━━━ SUPPLIED RECORDS

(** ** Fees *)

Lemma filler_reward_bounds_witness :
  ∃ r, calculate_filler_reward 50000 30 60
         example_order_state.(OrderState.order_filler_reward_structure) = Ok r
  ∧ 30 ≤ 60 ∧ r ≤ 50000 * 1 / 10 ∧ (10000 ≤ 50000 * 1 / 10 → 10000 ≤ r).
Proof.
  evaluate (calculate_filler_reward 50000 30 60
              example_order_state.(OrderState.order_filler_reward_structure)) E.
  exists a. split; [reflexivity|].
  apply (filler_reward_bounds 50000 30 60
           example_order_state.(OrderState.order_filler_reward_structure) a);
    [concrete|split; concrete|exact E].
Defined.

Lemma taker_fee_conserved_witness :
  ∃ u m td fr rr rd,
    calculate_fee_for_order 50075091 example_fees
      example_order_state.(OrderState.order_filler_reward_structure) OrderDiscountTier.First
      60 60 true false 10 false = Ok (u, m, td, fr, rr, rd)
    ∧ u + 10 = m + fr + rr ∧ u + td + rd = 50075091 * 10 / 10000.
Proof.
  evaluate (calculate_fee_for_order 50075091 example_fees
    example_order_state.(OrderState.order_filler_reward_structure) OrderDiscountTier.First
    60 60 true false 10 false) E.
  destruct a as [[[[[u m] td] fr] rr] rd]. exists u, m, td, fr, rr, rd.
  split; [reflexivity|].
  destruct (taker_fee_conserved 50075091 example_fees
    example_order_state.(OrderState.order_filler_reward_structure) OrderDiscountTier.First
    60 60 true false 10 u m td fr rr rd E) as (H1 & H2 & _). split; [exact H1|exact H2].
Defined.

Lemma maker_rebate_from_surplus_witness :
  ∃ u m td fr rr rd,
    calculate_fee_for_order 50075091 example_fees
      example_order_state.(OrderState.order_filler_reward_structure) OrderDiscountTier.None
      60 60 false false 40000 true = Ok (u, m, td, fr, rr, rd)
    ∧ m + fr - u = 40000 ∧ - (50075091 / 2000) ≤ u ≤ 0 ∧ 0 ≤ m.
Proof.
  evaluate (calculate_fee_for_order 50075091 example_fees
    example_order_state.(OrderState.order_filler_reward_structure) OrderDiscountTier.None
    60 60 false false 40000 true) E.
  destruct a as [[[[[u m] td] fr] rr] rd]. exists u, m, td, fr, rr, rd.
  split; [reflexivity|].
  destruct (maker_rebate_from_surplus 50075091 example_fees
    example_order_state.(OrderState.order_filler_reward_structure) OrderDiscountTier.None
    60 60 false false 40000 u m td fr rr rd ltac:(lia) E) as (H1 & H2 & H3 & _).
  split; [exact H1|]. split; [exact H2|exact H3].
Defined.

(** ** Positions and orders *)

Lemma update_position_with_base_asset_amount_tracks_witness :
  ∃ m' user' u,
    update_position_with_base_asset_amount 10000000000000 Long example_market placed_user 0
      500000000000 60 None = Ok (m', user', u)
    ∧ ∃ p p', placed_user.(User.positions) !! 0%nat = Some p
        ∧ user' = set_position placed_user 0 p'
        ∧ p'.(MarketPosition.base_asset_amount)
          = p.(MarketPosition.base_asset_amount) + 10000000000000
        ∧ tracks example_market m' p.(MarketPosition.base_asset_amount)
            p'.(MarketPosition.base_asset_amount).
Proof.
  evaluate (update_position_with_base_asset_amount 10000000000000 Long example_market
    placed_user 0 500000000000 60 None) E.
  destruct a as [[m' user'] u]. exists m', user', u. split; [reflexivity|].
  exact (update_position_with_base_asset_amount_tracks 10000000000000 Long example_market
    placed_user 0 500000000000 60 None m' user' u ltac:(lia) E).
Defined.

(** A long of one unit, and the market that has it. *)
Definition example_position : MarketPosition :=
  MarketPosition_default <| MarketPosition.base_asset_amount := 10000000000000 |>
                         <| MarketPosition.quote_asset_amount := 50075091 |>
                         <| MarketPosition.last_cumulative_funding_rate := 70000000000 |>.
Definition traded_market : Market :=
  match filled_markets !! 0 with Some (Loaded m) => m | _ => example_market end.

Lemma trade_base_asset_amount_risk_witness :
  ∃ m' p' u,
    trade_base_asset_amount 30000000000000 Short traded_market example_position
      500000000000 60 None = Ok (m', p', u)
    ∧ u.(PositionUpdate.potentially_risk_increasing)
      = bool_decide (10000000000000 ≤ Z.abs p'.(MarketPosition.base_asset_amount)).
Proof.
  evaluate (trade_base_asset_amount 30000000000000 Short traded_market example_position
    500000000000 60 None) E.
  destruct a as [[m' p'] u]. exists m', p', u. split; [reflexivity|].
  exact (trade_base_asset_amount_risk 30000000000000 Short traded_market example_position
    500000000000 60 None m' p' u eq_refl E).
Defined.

━━━━━━

Every entry must appear in the answer exactly as written.

TASK ANSWER:
(** ** Fees *)

Lemma filler_reward_bounds_witness :
  ∃ r, calculate_filler_reward 50000 30 60
         example_order_state.(OrderState.order_filler_reward_structure) = Ok r
  ∧ 30 ≤ 60 ∧ r ≤ 50000 * 1 / 10 ∧ (10000 ≤ 50000 * 1 / 10 → 10000 ≤ r).
Proof.
  evaluate (calculate_filler_reward 50000 30 60
              example_order_state.(OrderState.order_filler_reward_structure)) E.
  exists a. split; [reflexivity|].
  apply (filler_reward_bounds 50000 30 60
           example_order_state.(OrderState.order_filler_reward_structure) a);
    [concrete|split; concrete|exact E].
Defined.

Lemma taker_fee_conserved_witness :
  ∃ u m td fr rr rd,
    calculate_fee_for_order 50075091 example_fees
      example_order_state.(OrderState.order_filler_reward_structure) OrderDiscountTier.First
      60 60 true false 10 false = Ok (u, m, td, fr, rr, rd)
    ∧ u + 10 = m + fr + rr ∧ u + td + rd = 50075091 * 10 / 10000.
Proof.
  evaluate (calculate_fee_for_order 50075091 example_fees
    example_order_state.(OrderState.order_filler_reward_structure) OrderDiscountTier.First
    60 60 true false 10 false) E.
  destruct a as [[[[[u m] td] fr] rr] rd]. exists u, m, td, fr, rr, rd.
  split; [reflexivity|].
  destruct (taker_fee_conserved 50075091 example_fees
    example_order_state.(OrderState.order_filler_reward_structure) OrderDiscountTier.First
    60 60 true false 10 u m td fr rr rd E) as (H1 & H2 & _). split; [exact H1|exact H2].
Defined.

Lemma maker_rebate_from_surplus_witness :
  ∃ u m td fr rr rd,
    calculate_fee_for_order 50075091 example_fees
      example_order_state.(OrderState.order_filler_reward_structure) OrderDiscountTier.None
      60 60 false false 40000 true = Ok (u, m, td, fr, rr, rd)
    ∧ m + fr - u = 40000 ∧ - (50075091 / 2000) ≤ u ≤ 0 ∧ 0 ≤ m.
Proof.
  evaluate (calculate_fee_for_order 50075091 example_fees
    example_order_state.(OrderState.order_filler_reward_structure) OrderDiscountTier.None
    60 60 false false 40000 true) E.
  destruct a as [[[[[u m] td] fr] rr] rd]. exists u, m, td, fr, rr, rd.
  split; [reflexivity|].
  destruct (maker_rebate_from_surplus 50075091 example_fees
    example_order_state.(OrderState.order_filler_reward_structure) OrderDiscountTier.None
    60 60 false false 40000 u m td fr rr rd ltac:(lia) E) as (H1 & H2 & H3 & _).
  split; [exact H1|]. split; [exact H2|exact H3].
Defined.

(** ** Positions and orders *)

Lemma update_position_with_base_asset_amount_tracks_witness :
  ∃ m' user' u,
    update_position_with_base_asset_amount 10000000000000 Long example_market placed_user 0
      500000000000 60 None = Ok (m', user', u)
    ∧ ∃ p p', placed_user.(User.positions) !! 0%nat = Some p
        ∧ user' = set_position placed_user 0 p'
        ∧ p'.(MarketPosition.base_asset_amount)
          = p.(MarketPosition.base_asset_amount) + 10000000000000
        ∧ tracks example_market m' p.(MarketPosition.base_asset_amount)
            p'.(MarketPosition.base_asset_amount).
Proof.
  evaluate (update_position_with_base_asset_amount 10000000000000 Long example_market
    placed_user 0 500000000000 60 None) E.
  destruct a as [[m' user'] u]. exists m', user', u. split; [reflexivity|].
  exact (update_position_with_base_asset_amount_tracks 10000000000000 Long example_market
    placed_user 0 500000000000 60 None m' user' u ltac:(lia) E).
Defined.

(** A long of one unit, and the market that has it. *)
Definition example_position : MarketPosition :=
  MarketPosition_default <| MarketPosition.base_asset_amount := 10000000000000 |>
                         <| MarketPosition.quote_asset_amount := 50075091 |>
                         <| MarketPosition.last_cumulative_funding_rate := 70000000000 |>.
Definition traded_market : Market :=
  match filled_markets !! 0 with Some (Loaded m) => m | _ => example_market end.

Lemma trade_base_asset_amount_risk_witness :
  ∃ m' p' u,
    trade_base_asset_amount 30000000000000 Short traded_market example_position
      500000000000 60 None = Ok (m', p', u)
    ∧ u.(PositionUpdate.potentially_risk_increasing)
      = bool_decide (10000000000000 ≤ Z.abs p'.(MarketPosition.base_asset_amount)).
Proof.
  evaluate (trade_base_asset_amount 30000000000000 Short traded_market example_position
    500000000000 60 None) E.
  destruct a as [[m' p'] u]. exists m', p', u. split; [reflexivity|].
  exact (trade_base_asset_amount_risk 30000000000000 Short traded_market example_position
    500000000000 60 None m' p' u eq_refl E).
Defined.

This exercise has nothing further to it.